What to produce:
Where a line of the data below has the string "eexists", copy that line.

[Working data]

(* ===== verification/Metrics.v ===== *)
(** * Delivery metrics: [harness/include/metrics.h]

    The accumulator and its report, with the nearest-rank computation and the
    averages in binary64 arithmetic as in the code, rounding included. *)
From S2P Require Import Prelude Double Samples.
From stdpp Require Import sorting.
Local Open Scope Z_scope.

(** ** The accumulator *)
Record Report := mkReport {
  rp_received : Z; rp_expected : Z; rp_dropped : Z; rp_drop_rate : double;
  rp_lat_min : Z; rp_lat_max : Z; rp_lat_mean : double; rp_p01 : Z; rp_p50 : Z; rp_p99 : Z; rp_p999 : Z; rp_p9999 : Z
}.

Record Accumulator := mkAcc {
  ac_min : Z; ac_max : Z; ac_received : Z; ac_first_seq : Z; ac_last_seq : Z; ac_sum : double; ac_latencies : list Z
}.

Definition Accumulator_make : Accumulator := mkAcc (2 ^ 64 - 1) 0 0 0 0 (S754_zero false) [].

Definition record (a : Accumulator) (seq_id latency_ns : Z) : res Accumulator :=
  let '(first, last) :=
    if ac_received a =? 0 then (seq_id, seq_id)
    else (if seq_id <? ac_first_seq a then seq_id else ac_first_seq a, if ac_last_seq a <? seq_id then seq_id else ac_last_seq a) in
  let received := u64 (ac_received a + 1) in
  let! lat := sample (ac_latencies a) latency_ns received in
  Ok (mkAcc (Z.min (ac_min a) latency_ns) (Z.max (ac_max a) latency_ns) received first last (dadd (ac_sum a) (double_of latency_ns)) lat).

Definition retained_samples (a : Accumulator) : nat := length (ac_latencies a).

Definition percentile (sorted : list Z) (p : double) : res Z :=
  if (length sorted =? 0)%nat then Ok 0
  else
    let n := Z.of_nat (length sorted) in
    let x := dmul p (double_of n) in
    let rank := size_of_double x in
    let rank := if SFltb (double_of rank) x then rank + 1 else rank in
    let rank := if rank <? 1 then 1 else rank in
    let rank := if n <? rank then n else rank in
    vget sorted (Z.to_nat (rank - 1)).

(** [std::sort]. *)
Definition sort_u64 (l : list Z) : list Z := merge_sort Z.le l.

Definition report (a : Accumulator) : res Report :=
  if ac_received a =? 0 then Ok (mkReport 0 0 0 (S754_zero false) 0 0 (S754_zero false) 0 0 0 0 0)
  else
    let expected := u64 (ac_last_seq a - ac_first_seq a + 1) in
    let dropped := if ac_received a <? expected then expected - ac_received a else 0 in
    let rate := if expected =? 0 then S754_zero false else ddiv (double_of dropped) (double_of expected) in
    let s := sort_u64 (ac_latencies a) in
    let! p01 := percentile s (ratio 1 100) in
    let! p50 := percentile s (ratio 50 100) in
    let! p99 := percentile s (ratio 99 100) in
    let! p999 := percentile s (ratio 999 1000) in
    let! p9999 := percentile s (ratio 9999 10000) in
    Ok (mkReport (ac_received a) expected dropped rate (ac_min a) (ac_max a) (ddiv (ac_sum a) (double_of (ac_received a))) p01 p50 p99 p999 p9999).

(** ** Invariant: what a sequence of records leaves behind *)
Fixpoint record_all (a : Accumulator) (rs : list (Z * Z)) : res Accumulator :=
  match rs with
  | [] => Ok a
  | (seq, lat) :: rs' => let! a := record a seq lat in record_all a rs'
  end.

(** [rs]: the (sequence number, latency) pairs recorded so far. *)
Record acc_inv (rs : list (Z * Z)) (a : Accumulator) : Prop := {
  ai_received : ac_received a = Z.of_nat (length rs);
  ai_min : ac_min a = foldr Z.min (2 ^ 64 - 1) (map snd rs);
  ai_max : ac_max a = foldr Z.max 0 (map snd rs);
  ai_first : rs <> [] -> In (ac_first_seq a) (map fst rs) /\ Forall (fun s => ac_first_seq a <= s) (map fst rs);
  ai_last : rs <> [] -> In (ac_last_seq a) (map fst rs) /\ Forall (fun s => s <= ac_last_seq a) (map fst rs);
  ai_samples : (length (ac_latencies a) <= kSampleLimit)%nat /\ forall x, x ∈ ac_latencies a -> In x (map snd rs);
  ai_some : rs <> [] -> ac_latencies a <> []
}.

Lemma acc_inv_make : acc_inv [] Accumulator_make.
Proof. constructor; try done. split; [apply Nat.le_0_l|]. intros x Hx. by apply elem_of_nil in Hx. Qed.

Lemma foldr_min_snoc (l : list Z) (x d : Z) : foldr Z.min d (l ++ [x]) = Z.min (foldr Z.min d l) x.
Proof. induction l as [|y l IH]; cbn; [lia|]. rewrite IH. lia. Qed.
Lemma foldr_max_snoc (l : list Z) (x d : Z) : foldr Z.max d (l ++ [x]) = Z.max (foldr Z.max d l) x.
Proof. induction l as [|y l IH]; cbn; [lia|]. rewrite IH. lia. Qed.

Lemma sample_nonempty (values out : list Z) (value seen : Z) : sample values value seen = Ok out -> out <> [].
Proof.
  unfold sample. destruct (Nat.ltb_spec (length values) kSampleLimit) as [|Hge]; [intros [= <-]; by destruct values|].
  assert (Hv : (1 <= length values)%nat) by (etrans; [|exact Hge]; apply Nat.leb_le; vm_compute; reflexivity).
  destruct (seen =? 0); [done|]. destruct (_ <? _); [|intros [= <-]; destruct values; [cbn in Hv; lia|done]].
  unfold vset. destruct (_ <? _)%nat; [|done]. intros [= <-] E. apply (f_equal length) in E. rewrite length_insert in E. cbn in E. lia.
Qed.

Lemma record_ok (rs : list (Z * Z)) (a : Accumulator) (seq lat : Z) :
  acc_inv rs a -> Z.of_nat (length rs) + 1 < 2 ^ 64 -> exists a', record a seq lat = Ok a' /\ acc_inv (rs ++ [(seq, lat)]) a'.
Proof.
  intros [Hr Hmin Hmax Hf Hl [Hs1 Hs2] _] Hb. unfold record. rewrite Hr. rewrite wrap_small by (unfold in_range; lia).
  destruct (sample_ok (ac_latencies a) lat (Z.of_nat (length rs) + 1) Hs1 ltac:(lia)) as (out & Es & Ho1 & Ho2).
  set (fl := if Z.of_nat (length rs) =? 0 then _ else _).
  assert (Hfl : (In (fst fl) (map fst (rs ++ [(seq, lat)])) /\ Forall (fun s => fst fl <= s) (map fst (rs ++ [(seq, lat)]))) /\
                (In (snd fl) (map fst (rs ++ [(seq, lat)])) /\ Forall (fun s => s <= snd fl) (map fst (rs ++ [(seq, lat)])))).
  { rewrite map_app. cbn [map fst]. rewrite !Forall_app, !Forall_singleton, !in_app_iff. unfold fl. destruct rs as [|r rs'].
    - change (Z.of_nat (length (@nil (Z * Z))) =? 0) with true. cbn. split_and!; try lia; auto; exact (List.Forall_nil _).
    - replace (Z.of_nat (length (r :: rs')) =? 0) with false by (symmetry; apply Z.eqb_neq; cbn [length]; lia). destruct (Hf ltac:(done)) as [Hf1 Hf2]. destruct (Hl ltac:(done)) as [Hl1 Hl2].
      cbn [fst snd]. destruct (Z.ltb_spec seq (ac_first_seq a)), (Z.ltb_spec (ac_last_seq a) seq); split_and!; auto; try lia; try (by right; left);
        first [done | eapply Forall_impl; [exact Hf2|cbn; lia] | eapply Forall_impl; [exact Hl2|cbn; lia]]. }
  destruct fl as [first last]. rewrite Es. cbn [rbind]. eexists. split; [done|]. cbn [fst snd] in Hfl. destruct Hfl as [Hf' Hl'].
  constructor; cbn [ac_received ac_min ac_max ac_first_seq ac_last_seq ac_latencies]; try done.
  - rewrite length_app. cbn. lia.
  - rewrite map_app. cbn [map snd]. by rewrite foldr_min_snoc, Hmin.
  - rewrite map_app. cbn [map snd]. by rewrite foldr_max_snoc, Hmax.
  - split; [done|]. intros x Hx. rewrite map_app, in_app_iff. destruct (Ho2 x Hx) as [->|Hx']; [right; by left|left; by apply Hs2].
  - intros _. by eapply sample_nonempty.
Qed.

Lemma record_all_ok (rs : list (Z * Z)) (rs0 : list (Z * Z)) (a : Accumulator) :
  acc_inv rs0 a -> Z.of_nat (length rs0 + length rs) < 2 ^ 64 -> exists a', record_all a rs = Ok a' /\ acc_inv (rs0 ++ rs) a'.
Proof.
  revert rs0 a. induction rs as [|[s l] rs IH]; intros rs0 a Ha Hb; [exists a; by rewrite app_nil_r|]. cbn [record_all length] in *.
  destruct (record_ok rs0 a s l Ha ltac:(lia)) as (a1 & -> & H1). cbn [rbind].
  destruct (IH _ a1 H1) as (a2 & E & H2); [rewrite length_app; cbn; lia|]. exists a2. split; [done|]. by rewrite <- app_assoc in H2.
Qed.

(** The index computed from the rounded product is always inside the vector. *)
Lemma percentile_in (l : list Z) (p : double) : l <> [] -> exists v, percentile l p = Ok v /\ v ∈ l.
Proof.
  intros Hl. unfold percentile. destruct (Nat.eqb_spec (length l) 0) as [E|Hn]; [by apply nil_length_inv in E|].
  set (rank := if SFltb _ _ then _ else _). set (r1 := if rank <? 1 then 1 else rank). set (r2 := if _ <? r1 then _ else r1).
  assert (1 <= r2 <= Z.of_nat (length l)).
  { unfold r2. destruct (Z.ltb_spec (Z.of_nat (length l)) r1); [lia|]. unfold r1 in *. destruct (Z.ltb_spec rank 1); lia. }
  destruct (vget_lt l (Z.to_nat (r2 - 1))) as (v & -> & Hv); [lia|]. exists v. split; [done|]. by eapply list_elem_of_lookup_2.
Qed.

Lemma foldr_min_le (l : list Z) (d x : Z) : In x l -> foldr Z.min d l <= x.
Proof. induction l as [|y l IH]; [by intros []|]. intros [->|H]; cbn; [lia|specialize (IH H); lia]. Qed.
Lemma foldr_max_ge (l : list Z) (d x : Z) : In x l -> x <= foldr Z.max d l.
Proof. induction l as [|y l IH]; [by intros []|]. intros [->|H]; cbn; [lia|specialize (IH H); lia]. Qed.

Lemma foldr_min_in (l : list Z) (d : Z) : l <> [] -> (forall x, In x l -> x <= d) -> In (foldr Z.min d l) l.
Proof.
  induction l as [|y l IH]; [done|]. intros _ Hd. cbn [foldr]. destruct l as [|z l]; [left; cbn; pose proof (Hd y ltac:(by left)); lia|].
  specialize (IH ltac:(done) ltac:(intros; apply Hd; by right)). destruct (Z.min_spec y (foldr Z.min d (z :: l))) as [[_ ->]|[_ ->]]; [by left|by right].
Qed.
Lemma foldr_max_in (l : list Z) (d : Z) : l <> [] -> (forall x, In x l -> d <= x) -> In (foldr Z.max d l) l.
Proof.
  induction l as [|y l IH]; [done|]. intros _ Hd. cbn [foldr]. destruct l as [|z l]; [left; cbn; pose proof (Hd y ltac:(by left)); lia|].
  specialize (IH ltac:(done) ltac:(intros; apply Hd; by right)). destruct (Z.max_spec y (foldr Z.max d (z :: l))) as [[_ ->]|[_ ->]]; [by right|by left].
Qed.

(** The report of an accumulator with at least one record. *)
Lemma report_ok (rs : list (Z * Z)) (a : Accumulator) :
  acc_inv rs a -> rs <> [] ->
  exists r, report a = Ok r /\ rp_received r = Z.of_nat (length rs) /\ rp_expected r = u64 (ac_last_seq a - ac_first_seq a + 1) /\
    rp_dropped r = Z.max 0 (rp_expected r - rp_received r) /\ rp_lat_min r = ac_min a /\ rp_lat_max r = ac_max a /\
    Forall (fun p => In p (map snd rs)) [rp_p01 r; rp_p50 r; rp_p99 r; rp_p999 r; rp_p9999 r].
Proof.
  intros [Hr Hmin Hmax Hf Hl [Hs1 Hs2] Hsome] Hne. specialize (Hsome Hne).
  assert (Hsorted : sort_u64 (ac_latencies a) <> []).
  { intros Es. apply Hsome. apply Permutation_nil_r. rewrite <- Es. symmetry. apply merge_sort_Permutation. }
  assert (Hp : forall p, exists v, percentile (sort_u64 (ac_latencies a)) p = Ok v /\ In v (map snd rs)).
  { intros p. destruct (percentile_in _ p Hsorted) as (v & Ev & Hv). exists v. split; [done|]. apply Hs2.
    unfold sort_u64 in Hv. by rewrite merge_sort_Permutation in Hv. }
  destruct (Hp (ratio 1 100)) as (p1 & E1 & I1). destruct (Hp (ratio 50 100)) as (p2 & E2 & I2). destruct (Hp (ratio 99 100)) as (p3 & E3 & I3).
  destruct (Hp (ratio 999 1000)) as (p4 & E4 & I4). destruct (Hp (ratio 9999 10000)) as (p5 & E5 & I5).
  assert (Hn : 1 <= Z.of_nat (length rs)) by (destruct rs; [done|cbn [length]; lia]).
  eexists. split.
  { unfold report. rewrite Hr. replace (Z.of_nat (length rs) =? 0) with false by lia. rewrite E1, E2, E3, E4, E5. cbn [rbind]. reflexivity. }
  cbn [rp_received rp_expected rp_dropped rp_lat_min rp_lat_max rp_p01 rp_p50 rp_p99 rp_p999 rp_p9999]. split_and!; try done.
  - destruct (Z.ltb_spec (Z.of_nat (length rs)) (u64 (ac_last_seq a - ac_first_seq a + 1))); lia.
  - repeat (apply Forall_cons; split; [done|]). exact (List.Forall_nil _).
Qed.

(** The report never faults, with or without records. *)
Lemma report_total (rs : list (Z * Z)) (a : Accumulator) : acc_inv rs a -> exists r, report a = Ok r /\ rp_received r = Z.of_nat (length rs).
Proof.
  intros Ha. destruct rs as [|x rs]; [|destruct (report_ok _ _ Ha ltac:(done)) as (r & H1 & H2 & _); by exists r].
  eexists. unfold report. rewrite (ai_received _ _ Ha). cbn. done.
Qed.

(** ** Properties *)

(** For any sequence of records (fewer than 2^64) the accumulator and its
    report never index out of range or divide by zero, and the report is exact:
    the number received, the span of sequence numbers expected (modulo 2^64),
    the shortfall as dropped, the exact extreme latencies, and percentiles that
    are recorded latencies, hence between the extremes; at most [kSampleLimit]
    samples are retained. *)
Theorem metrics_report_exact (rs : list (Z * Z)) :
  rs <> [] -> Z.of_nat (length rs) < 2 ^ 64 -> Forall (fun r => in_range 64 (snd r)) rs ->
  exists a r lo hi, record_all Accumulator_make rs = Ok a /\ report a = Ok r /\ (retained_samples a <= kSampleLimit)%nat /\
    rp_received r = Z.of_nat (length rs) /\
    (In lo (map fst rs) /\ Forall (fun s => lo <= s) (map fst rs)) /\ (In hi (map fst rs) /\ Forall (fun s => s <= hi) (map fst rs)) /\
    rp_expected r = u64 (hi - lo + 1) /\ rp_dropped r = Z.max 0 (rp_expected r - rp_received r) /\
    (In (rp_lat_min r) (map snd rs) /\ In (rp_lat_max r) (map snd rs)) /\ (forall x, In x (map snd rs) -> rp_lat_min r <= x <= rp_lat_max r) /\
    Forall (fun p => In p (map snd rs)) [rp_p01 r; rp_p50 r; rp_p99 r; rp_p999 r; rp_p9999 r].
Proof.
  intros Hne Hb Hrange. destruct (record_all_ok rs [] Accumulator_make acc_inv_make ltac:(cbn; lia)) as (a & E & Ha). cbn [app] in Ha.
  destruct (report_ok rs a Ha Hne) as (r & Er & Hrec & Hexp & Hdrop & Hmin & Hmax & Hps).
  assert (Hlat : forall x, In x (map snd rs) -> in_range 64 x).
  { intros x Hx. apply in_map_iff in Hx as (y & <- & Hin%list_elem_of_In). rewrite Forall_forall in Hrange. by apply Hrange. }
  assert (Hmap : map snd rs <> []) by (by destruct rs).
  exists a, r, (ac_first_seq a), (ac_last_seq a). rewrite Hmin, Hmax, (ai_min _ _ Ha), (ai_max _ _ Ha).
  split_and!; try done; try (by apply Ha).
  - apply foldr_min_in; [done|]. intros x Hx. specialize (Hlat x Hx). unfold in_range in Hlat. lia.
  - apply foldr_max_in; [done|]. intros x Hx. apply (Hlat x Hx).
  - intros x Hx. split; [by apply foldr_min_le|by apply foldr_max_ge].
Qed.

Lemma metrics_report_exact_witness :
  exists a r lo hi, record_all Accumulator_make [(5, 100); (7, 40); (6, 70); (9, 10)] = Ok a /\ report a = Ok r /\ rp_expected r = u64 (hi - lo + 1) /\
    Forall (fun p => In p [100; 40; 70; 10]) [rp_p01 r; rp_p50 r; rp_p99 r; rp_p999 r; rp_p9999 r].
Proof.
  destruct (metrics_report_exact [(5, 100); (7, 40); (6, 70); (9, 10)]) as (a & r & lo & hi & H1 & H2 & _ & _ & _ & _ & H3 & _ & _ & _ & H4);
    [discriminate|cbn; lia|repeat (apply Forall_cons; split; [unfold in_range; cbn; lia|]); by apply Forall_nil|].
  exists a, r, lo, hi. split; [exact H1|]. split; [exact H2|]. split; [exact H3|exact H4].
Defined.

(** The same numbers through the floating-point nearest rank: one frame of five
    is missing, the median of four is the second smallest. *)
Example demo_report :
  match record_all Accumulator_make [(5, 100); (7, 40); (6, 70); (9, 10)] with
  | Ok a => match report a with Ok r => Some (rp_received r, rp_expected r, rp_dropped r, rp_p50 r, rp_p9999 r) | Throw _ => None end
  | Throw _ => None
  end = Some (4, 5, 1, 40, 100).
Proof. vm_compute. reflexivity. Qed.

[/Working data]

Solution to this problem:
  destruct fl as [first last]. rewrite Es. cbn [rbind]. eexists. split; [done|]. cbn [fst snd] in Hfl. destruct Hfl as [Hf' Hl'].
  eexists. split.
  eexists. unfold report. rewrite (ai_received _ _ Ha). cbn. done.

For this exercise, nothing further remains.